* Goal of the exercise
The answer must be the full listing, repeated word for word.

* Records to use
Lemma bind_ok {A B : Type} (m : result A) (k : A -> result B) (b : B) :
  bind m k = Ok b -> exists a, m = Ok a /\ k a = Ok b.
Proof.
  destruct m as [a|e]; simpl; intros H; [eauto | discriminate].
Qed.

Lemma In_range (a b x : Z) : In x (range a b) <-> a <= x < b.
Proof.
  unfold range. rewrite in_map_iff. split.
  - intros [k [<- Hk]]. apply in_seq in Hk. lia.
  - intros H. exists (Z.to_nat (x - a)). split; [lia|].
    apply in_seq. lia.
Qed.

Lemma NoDup_range (a b : Z) : NoDup (range a b).
Proof.
  unfold range. apply Finite.Injective_map_NoDup.
  - intros x y H. lia.
  - apply seq_NoDup.
Qed.

Lemma mem_true_iff (x : Z) (l : list Z) : mem x l = true <-> In x l.
Proof.
  unfold mem. rewrite existsb_exists. split.
  - intros [y [Hy E]]. apply Z.eqb_eq in E. now subst.
  - intros H. exists x. split; [assumption | apply Z.eqb_refl].
Qed.

Lemma mem_false_iff (x : Z) (l : list Z) : mem x l = false <-> ~ In x l.
Proof.
  rewrite <- mem_true_iff. destruct (mem x l); intuition congruence.
Qed.

Lemma str_eqb_eq (s t : str) : str_eqb s t = true <-> s = t.
Proof.
  unfold str_eqb. destruct (list_eq_dec Z.eq_dec s t); intuition congruence.
Qed.

Lemma str_eqb_refl (s : str) : str_eqb s s = true.
Proof. now apply str_eqb_eq. Qed.

Lemma str_eqb_neq (s t : str) : str_eqb s t = false <-> s <> t.
Proof.
  unfold str_eqb. destruct (list_eq_dec Z.eq_dec s t); intuition congruence.
Qed.

Lemma str_in_single (x : Z) (s : str) : str_in [x] s = mem x s.
Proof.
  induction s as [|y s IH]; simpl; [reflexivity|].
  rewrite IH. rewrite andb_true_r. reflexivity.
Qed.

Lemma ascii_lowercase_range : ascii_lowercase = range 97 123.
Proof. reflexivity. Qed.

Lemma mem_ascii_lowercase (x : Z) :
  mem x ascii_lowercase = is_lower_letter x.
Proof.
  rewrite ascii_lowercase_range. unfold is_lower_letter.
  destruct (mem x (range 97 123)) eqn:E.
  - apply mem_true_iff, In_range in E. symmetry. zbool.
  - apply mem_false_iff in E. rewrite In_range in E. symmetry. zbool.
Qed.

(** The characters that take a key character are the ASCII letters and the
    Kelvin sign. *)
Lemma takes_key_spec (c : Z) :
  takes_key c = is_ascii_letter c || (c =? KELVIN_SIGN).
Proof.
  unfold takes_key, char_lower, is_ascii_letter, KELVIN_SIGN,
    CAPITAL_I_WITH_DOT.
  destruct ((65 <=? c) && (c <=? 90)) eqn:U.
  - rewrite str_in_single, mem_ascii_lowercase. unfold is_lower_letter.
    apply andb_true_iff in U. destruct U as [U1 U2].
    apply Z.leb_le in U1, U2. zbool.
  - rewrite orb_false_r.
    destruct (Z.eqb_spec c 8490) as [->|NK]; [reflexivity|].
    destruct (Z.eqb_spec c 304) as [->|NI]; [reflexivity|].
    rewrite str_in_single, mem_ascii_lowercase. unfold is_lower_letter.
    now rewrite orb_false_r.
Qed.

(** ** [decrypt_vigenere] *)

Lemma cycle_next_ok (key : str) (n : nat) :
  key <> [] -> cycle_next key n = Ok (nth (n mod length key) key 0).
Proof. destruct key; [congruence | reflexivity]. Qed.

Lemma is_ascii_letter_cases (c : Z) :
  is_ascii_letter c = is_lower_letter c || is_upper_letter c.
Proof. reflexivity. Qed.

Lemma is_upper_letter_iff (c : Z) : is_upper_letter c = true <-> 65 <= c <= 90.
Proof. unfold is_upper_letter. rewrite andb_true_iff, !Z.leb_le. tauto. Qed.

Lemma is_lower_letter_iff (c : Z) :
  is_lower_letter c = true <-> 97 <= c <= 122.
Proof. unfold is_lower_letter. rewrite andb_true_iff, !Z.leb_le. tauto. Qed.

Lemma takes_key_true_iff (c : Z) :
  takes_key c = true <-> 97 <= c <= 122 \/ 65 <= c <= 90 \/ c = KELVIN_SIGN.
Proof.
  rewrite takes_key_spec, is_ascii_letter_cases, !orb_true_iff,
    is_lower_letter_iff, is_upper_letter_iff, Z.eqb_eq. tauto.
Qed.

(** On a lowercase letter: the letter [(c - 'a' - shift) mod 26]. *)
Lemma decrypt_char_lower (c k : Z) :
  97 <= c <= 122 ->
  decrypt_char c k = Ok (((c - 97 - (k - 97)) mod 26) + 97).
Proof.
  intros H. unfold decrypt_char, char_isupper, KELVIN_SIGN, ord_a.
  replace ((65 <=? c) && (c <=? 90) || (c =? 8490)) with false by zbool.
  reflexivity.
Qed.

(** On an uppercase letter: the same, in uppercase. *)
Lemma decrypt_char_upper (c k : Z) :
  65 <= c <= 90 ->
  decrypt_char c k = Ok (((c - 65 - (k - 97)) mod 26) + 65).
Proof.
  intros H. unfold decrypt_char, char_isupper, char_lower, ord_a.
  replace ((65 <=? c) && (c <=? 90)) with true by zbool.
  simpl. f_equal. unfold char_upper.
  replace (c + 32 - 97 - (k - 97)) with (c - 65 - (k - 97)) by lia.
  pose proof (Z.mod_pos_bound (c - 65 - (k - 97)) 26 ltac:(lia)) as B.
  replace ((97 <=? (c - 65 - (k - 97)) mod 26 + 97) &&
           ((c - 65 - (k - 97)) mod 26 + 97 <=? 122)) with true by zbool.
  simpl. lia.
Qed.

* Worked solution
Lemma bind_ok {A B : Type} (m : result A) (k : A -> result B) (b : B) :
  bind m k = Ok b -> exists a, m = Ok a /\ k a = Ok b.
Proof.
  destruct m as [a|e]; simpl; intros H; [eauto | discriminate].
Qed.

Lemma In_range (a b x : Z) : In x (range a b) <-> a <= x < b.
Proof.
  unfold range. rewrite in_map_iff. split.
  - intros [k [<- Hk]]. apply in_seq in Hk. lia.
  - intros H. exists (Z.to_nat (x - a)). split; [lia|].
    apply in_seq. lia.
Qed.

Lemma NoDup_range (a b : Z) : NoDup (range a b).
Proof.
  unfold range. apply Finite.Injective_map_NoDup.
  - intros x y H. lia.
  - apply seq_NoDup.
Qed.

Lemma mem_true_iff (x : Z) (l : list Z) : mem x l = true <-> In x l.
Proof.
  unfold mem. rewrite existsb_exists. split.
  - intros [y [Hy E]]. apply Z.eqb_eq in E. now subst.
  - intros H. exists x. split; [assumption | apply Z.eqb_refl].
Qed.

Lemma mem_false_iff (x : Z) (l : list Z) : mem x l = false <-> ~ In x l.
Proof.
  rewrite <- mem_true_iff. destruct (mem x l); intuition congruence.
Qed.

Lemma str_eqb_eq (s t : str) : str_eqb s t = true <-> s = t.
Proof.
  unfold str_eqb. destruct (list_eq_dec Z.eq_dec s t); intuition congruence.
Qed.

Lemma str_eqb_refl (s : str) : str_eqb s s = true.
Proof. now apply str_eqb_eq. Qed.

Lemma str_eqb_neq (s t : str) : str_eqb s t = false <-> s <> t.
Proof.
  unfold str_eqb. destruct (list_eq_dec Z.eq_dec s t); intuition congruence.
Qed.

Lemma str_in_single (x : Z) (s : str) : str_in [x] s = mem x s.
Proof.
  induction s as [|y s IH]; simpl; [reflexivity|].
  rewrite IH. rewrite andb_true_r. reflexivity.
Qed.

Lemma ascii_lowercase_range : ascii_lowercase = range 97 123.
Proof. reflexivity. Qed.

Lemma mem_ascii_lowercase (x : Z) :
  mem x ascii_lowercase = is_lower_letter x.
Proof.
  rewrite ascii_lowercase_range. unfold is_lower_letter.
  destruct (mem x (range 97 123)) eqn:E.
  - apply mem_true_iff, In_range in E. symmetry. zbool.
  - apply mem_false_iff in E. rewrite In_range in E. symmetry. zbool.
Qed.

(** The characters that take a key character are the ASCII letters and the
    Kelvin sign. *)
Lemma takes_key_spec (c : Z) :
  takes_key c = is_ascii_letter c || (c =? KELVIN_SIGN).
Proof.
  unfold takes_key, char_lower, is_ascii_letter, KELVIN_SIGN,
    CAPITAL_I_WITH_DOT.
  destruct ((65 <=? c) && (c <=? 90)) eqn:U.
  - rewrite str_in_single, mem_ascii_lowercase. unfold is_lower_letter.
    apply andb_true_iff in U. destruct U as [U1 U2].
    apply Z.leb_le in U1, U2. zbool.
  - rewrite orb_false_r.
    destruct (Z.eqb_spec c 8490) as [->|NK]; [reflexivity|].
    destruct (Z.eqb_spec c 304) as [->|NI]; [reflexivity|].
    rewrite str_in_single, mem_ascii_lowercase. unfold is_lower_letter.
    now rewrite orb_false_r.
Qed.

(** ** [decrypt_vigenere] *)

Lemma cycle_next_ok (key : str) (n : nat) :
  key <> [] -> cycle_next key n = Ok (nth (n mod length key) key 0).
Proof. destruct key; [congruence | reflexivity]. Qed.

Lemma is_ascii_letter_cases (c : Z) :
  is_ascii_letter c = is_lower_letter c || is_upper_letter c.
Proof. reflexivity. Qed.

Lemma is_upper_letter_iff (c : Z) : is_upper_letter c = true <-> 65 <= c <= 90.
Proof. unfold is_upper_letter. rewrite andb_true_iff, !Z.leb_le. tauto. Qed.

Lemma is_lower_letter_iff (c : Z) :
  is_lower_letter c = true <-> 97 <= c <= 122.
Proof. unfold is_lower_letter. rewrite andb_true_iff, !Z.leb_le. tauto. Qed.

Lemma takes_key_true_iff (c : Z) :
  takes_key c = true <-> 97 <= c <= 122 \/ 65 <= c <= 90 \/ c = KELVIN_SIGN.
Proof.
  rewrite takes_key_spec, is_ascii_letter_cases, !orb_true_iff,
    is_lower_letter_iff, is_upper_letter_iff, Z.eqb_eq. tauto.
Qed.

(** On a lowercase letter: the letter [(c - 'a' - shift) mod 26]. *)
Lemma decrypt_char_lower (c k : Z) :
  97 <= c <= 122 ->
  decrypt_char c k = Ok (((c - 97 - (k - 97)) mod 26) + 97).
Proof.
  intros H. unfold decrypt_char, char_isupper, KELVIN_SIGN, ord_a.
  replace ((65 <=? c) && (c <=? 90) || (c =? 8490)) with false by zbool.
  reflexivity.
Qed.

(** On an uppercase letter: the same, in uppercase. *)
Lemma decrypt_char_upper (c k : Z) :
  65 <= c <= 90 ->
  decrypt_char c k = Ok (((c - 65 - (k - 97)) mod 26) + 65).
Proof.
  intros H. unfold decrypt_char, char_isupper, char_lower, ord_a.
  replace ((65 <=? c) && (c <=? 90)) with true by zbool.
  simpl. f_equal. unfold char_upper.
  replace (c + 32 - 97 - (k - 97)) with (c - 65 - (k - 97)) by lia.
  pose proof (Z.mod_pos_bound (c - 65 - (k - 97)) 26 ltac:(lia)) as B.
  replace ((97 <=? (c - 65 - (k - 97)) mod 26 + 97) &&
           ((c - 65 - (k - 97)) mod 26 + 97 <=? 122)) with true by zbool.
  simpl. lia.
Qed.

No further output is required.